Pedro estava em Thônes em maio de 1517, quando um bispo representante do bispo de Genebra veio à cidade em visita episcopal. A igreja principal estava sendo reconstruída e o clero foi instruído a prepará-la para a consagração em meados do verão, a devolver qualquer mobília da igreja que eles tivessem apropriado para uso próprio durante o período de reconstrução e a apresentar no futuro inventários trimestrais do mobiliário da igreja. e receitas. Vitrais, uma lâmpada do Santíssimo Sacramento e missais eram necessários. A primeira missa deveria começar ao nascer do sol, “isto é, quatro horas no verão e seis no inverno”. Foi mencionado um abuso não corrigido desde a visita anterior. As feiras e mercados ainda aconteciam no cemitério, terra consagrada, e os habitantes da cidade se reuniam ali para conversar, incomodando o clero quando entoavam o Ofício Divino. Em suma, no extremo sul da diocese de Genebra, as pessoas não eram tão depravadas ou seus padres tão frouxos quanto os reformadores afirmavam.
Tendo estado presente nas Procissões de Rogação, o visitante notou alguns indivíduos que se esgueiravam à medida que as procissões se afastavam. Ele exortou cada família a enviar pelo menos um representante adulto para as procissões da igreja. Como a Procissão da Rogação de Thônes cobria uma rota tradicional de quase quinze milhas através das montanhas, deve ter sido considerada por muitos como um teste de resistência, uma marcha forçada a ser evitada, se possível. Peter Faber não teria se esquivado, pois a procissão não só passou pela porta de seus pais, mas parou em Villaret, que era um dos pontos oficiais onde os processionistas paravam para um lanche. 27
Antes de deixar Thônes, o prelado visitante tonsurou quatorze jovens, três deles do Grand-Bornand. Faber, que mal completou onze anos, não poderia ser um, mas teria estado presente na cerimônia. Mais tarde naquele verão, ao pastorear, tarefa que retomou nas longas férias, ele fez um pacto pessoal com Deus:
No meu décimo segundo ano, estando em um campo com meus rebanhos. . . Prometi a Deus sempre guardar a castidade. 28
Thônes, o teste inicial, teve tanto sucesso que seus pais decidiram, em 1517, deixá-lo ir mais longe. Eles o enviaram para La Roche, onde, setenta anos antes, Guillaume Fichet havia estudado. La Roche, a doze milhas de Villaret, ficava na estrada que outrora fora a antiga estrada romana que ligava Annecy a Genebra ao norte. A cidade estava sob o domínio dos condes de Genebra, vassalos do duque de Sabóia, vassalos cuja fidelidade ao duque reinante, o fraco Carlos III, estava se esgotando.

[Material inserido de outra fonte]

(* ===== verification/ChatSim.v ===== *)
(** * The machine and the collector agree

    The events a successful machine run emits are accepted by the collector,
    one after the other: a simulation between [ChatStateMachine] and
    [Collector], preserved by every program of the machine. *)
From S2P Require Import Prelude Errors Usage Sse Domain Structured Collector ChatWire ToolCalls.
From S2P Require Import ChatMachine.
Import ContentBlockState AssistantEvent.

(** The text a block carries is the one buffered for validation. *)
Definition text_ok (m : ChatStateMachine) (s : string) : Prop :=
  forall t, st_text_buffer (m_terminal m) = Some t -> t = s.

(** A call and the open block that mirrors it. *)
Definition mirrors (w : Z) (p : PendingToolCall) (b : OpenBlock) : Prop :=
  exists id, b = OToolCall w id (pt_name_buffer p) (pt_arguments_buffer p) /\
    (id = None \/ id = pt_provider_call_id p).

(** The blocks: [open] and [content] of the collector, described by the
    machine. *)
Record blocks_sim (m : ChatStateMachine) (next : Z) (open : gmap Z OpenBlock)
    (content : gmap Z ContentPart) : Prop := {
  bs_next : m_next_content_index m = next /\ 0 <= next;
  bs_open_lt : forall i b, open !! i = Some b -> 0 <= i < next;
  bs_content_lt : forall i p, content !! i = Some p -> 0 <= i < next;
  bs_disj : forall i b, open !! i = Some b -> content !! i = None;
  bs_text_new : m_text m = NotStarted -> text_ok m EmptyString;
  bs_text_open : forall i, m_text m = Open i -> exists s, open !! i = Some (OText s) /\ text_ok m s;
  bs_text_closed : m_text m = Closed -> exists i s, content !! i = Some (PText s);
  bs_refusal_open : forall i, m_refusal m = Open i -> exists s, open !! i = Some (ORefusal s);
  bs_refusal_closed : m_refusal m = Closed -> exists i s, content !! i = Some (PRefusal s);
  bs_tool_open : forall w p, pending_by_wire_index (m_tools m) !! w = Some p -> pt_ended p = false ->
    exists b, open !! pt_domain_content_index p = Some b /\ mirrors w p b;
  bs_tool_ended : forall w p, pending_by_wire_index (m_tools m) !! w = Some p -> pt_ended p = true ->
    exists i call, content !! i = Some (PToolCall call);
  bs_open_inv : forall i b, open !! i = Some b ->
    m_text m = Open i \/ m_refusal m = Open i \/
    exists w p, pending_by_wire_index (m_tools m) !! w = Some p /\ pt_ended p = false /\
      pt_domain_content_index p = i;
  bs_content_text : forall i s, content !! i = Some (PText s) -> m_text m = Closed /\ text_ok m s;
  bs_content_text_uniq : forall i j s t, content !! i = Some (PText s) ->
    content !! j = Some (PText t) -> i = j;
  bs_content_tool : forall i call, content !! i = Some (PToolCall call) -> order (m_tools m) <> [];
  bs_content_refusal : forall i s, content !! i = Some (PRefusal s) -> m_refusal m = Closed }.

(** Which calls hold the ids the collector has seen. *)
Definition ids_sim (tools : ToolCallAccumulator) (open : gmap Z OpenBlock) (ids : gset string)
  : Prop :=
  forall x, x ∈ ids -> exists w p, pending_by_wire_index tools !! w = Some p /\
    pt_provider_call_id p = Some x /\
    (pt_ended p = true \/ exists n a, open !! pt_domain_content_index p = Some (OToolCall w (Some x) n a)).

Definition complete_usage (u : option UsageDetails) : Prop :=
  match u with Some d => has_complete_core d = true | None => False end.

(** What a finish reason implies about the blocks. *)
Definition finish_sim (m : ChatStateMachine) : Prop :=
  match m_finish_reason m with
  | None => m_text m <> Closed /\ m_refusal m <> Closed
  | Some FinishReason.ToolCalls => order (m_tools m) <> []
  | Some FinishReason.Stop | Some FinishReason.Length =>
      order (m_tools m) = [] /\ (m_text m = Closed \/ m_refusal m = Closed)
  | Some _ => False
  end.

(** The simulation; [D] is the usage snapshot the stream settles on. *)
Record sim (D : UsageDetails) (m : ChatStateMachine) (c : Collector) : Prop := {
  sm_started : c_started c = m_started m;
  sm_fresh : m_started m = false -> c_next_content_index c = 0;
  sm_done : c_done c = false;
  sm_blocks : blocks_sim m (c_next_content_index c) (c_open c) (c_content c);
  sm_wires : forall w, w ∈ c_tool_wire_indexes c <-> is_Some (pending_by_wire_index (m_tools m) !! w);
  sm_ids : ids_sim (m_tools m) (c_open c) (c_tool_call_ids c);
  sm_acc : acc_ok (m_tools m);
  sm_usage : is_Some (c_usage c) -> complete_usage (m_usage_details m);
  sm_details : c_usage_details c = None \/ c_usage_details c = Some D }.

(** ** Single events *)
Lemma Z_lt_succ_range {A} (m : gmap Z A) (n i : Z) x :
  (forall j y, m !! j = Some y -> 0 <= j < n) -> m !! i = Some x -> 0 <= i < n + 1.
Proof. intros H Hi. apply H in Hi. lia. Qed.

Centenas de alunos reuniram-se em La Roche naquele outono, tendo se espalhado pelos vales a notícia de que o famoso Peter Velliard viera lá para ensinar. Grande mestre, Velliard também foi um santo sacerdote, tão santo que depois de sua morte Faber rezou para ele e fez questão de visitar o túmulo de Velliard ao passar por Savoy anos mais tarde, “pois eu o considero um santo, embora ele não seja canonizado”. No início de 1517, as impressoras de Genebra haviam esgotado a única obra publicada de Mestre Velliard, um Completo Escritor de Cartas. Seu método procedeu da Saudação e Introdução, passando pela Narração, Petição ou Resposta à Conclusão, Assinatura e Discurso. Além dos assuntos usuais então ensinados, Velliard ensinava os clássicos “de maneira a fazê-los parecer os Evangelhos”, disse Faber. Peter exibiu um talento incomum para o grego e mais tarde se viu em uma vantagem considerável na Universidade de Paris, quando seu conhecimento de Aristóteles o colocou em boa posição. Os alunos de Velliard também foram encorajados a aplicar suas mentes a problemas obscuros de teologia e filosofia, problemas que há muito atraíram a atenção de Tomás de Aquino, Pedro, o Lombardo e outros escolásticos. 29
No caderno de trezentas páginas que levou consigo quando deixou La Roche em 1525, Faber resumiu o que havia aprendido. Aqui e ali as páginas eram embelezadas com desenhos de flores alpinas, rostos humanos e os hieróglifos que então passavam por assinaturas. Seu tio, Dom Mamert Faber, Prior de Reposoir, morreu três anos antes de deixar La Roche. O prior seguinte foi Dom Claude Périssin, primo-irmão de Peter, e a amizade entre eles, evidente em suas cartas dos anos posteriores, sugere que, quando jovem estudante, Peter costumava visitar Reposoir. Onde quer que suas viagens o levassem na última década lotada de sua vida, ele parecia gravitar naturalmente para os cartuxos e um dos laços que o uniam a Ignatius Loyola era o amor mútuo e a estima pelos filhos de São Bruno.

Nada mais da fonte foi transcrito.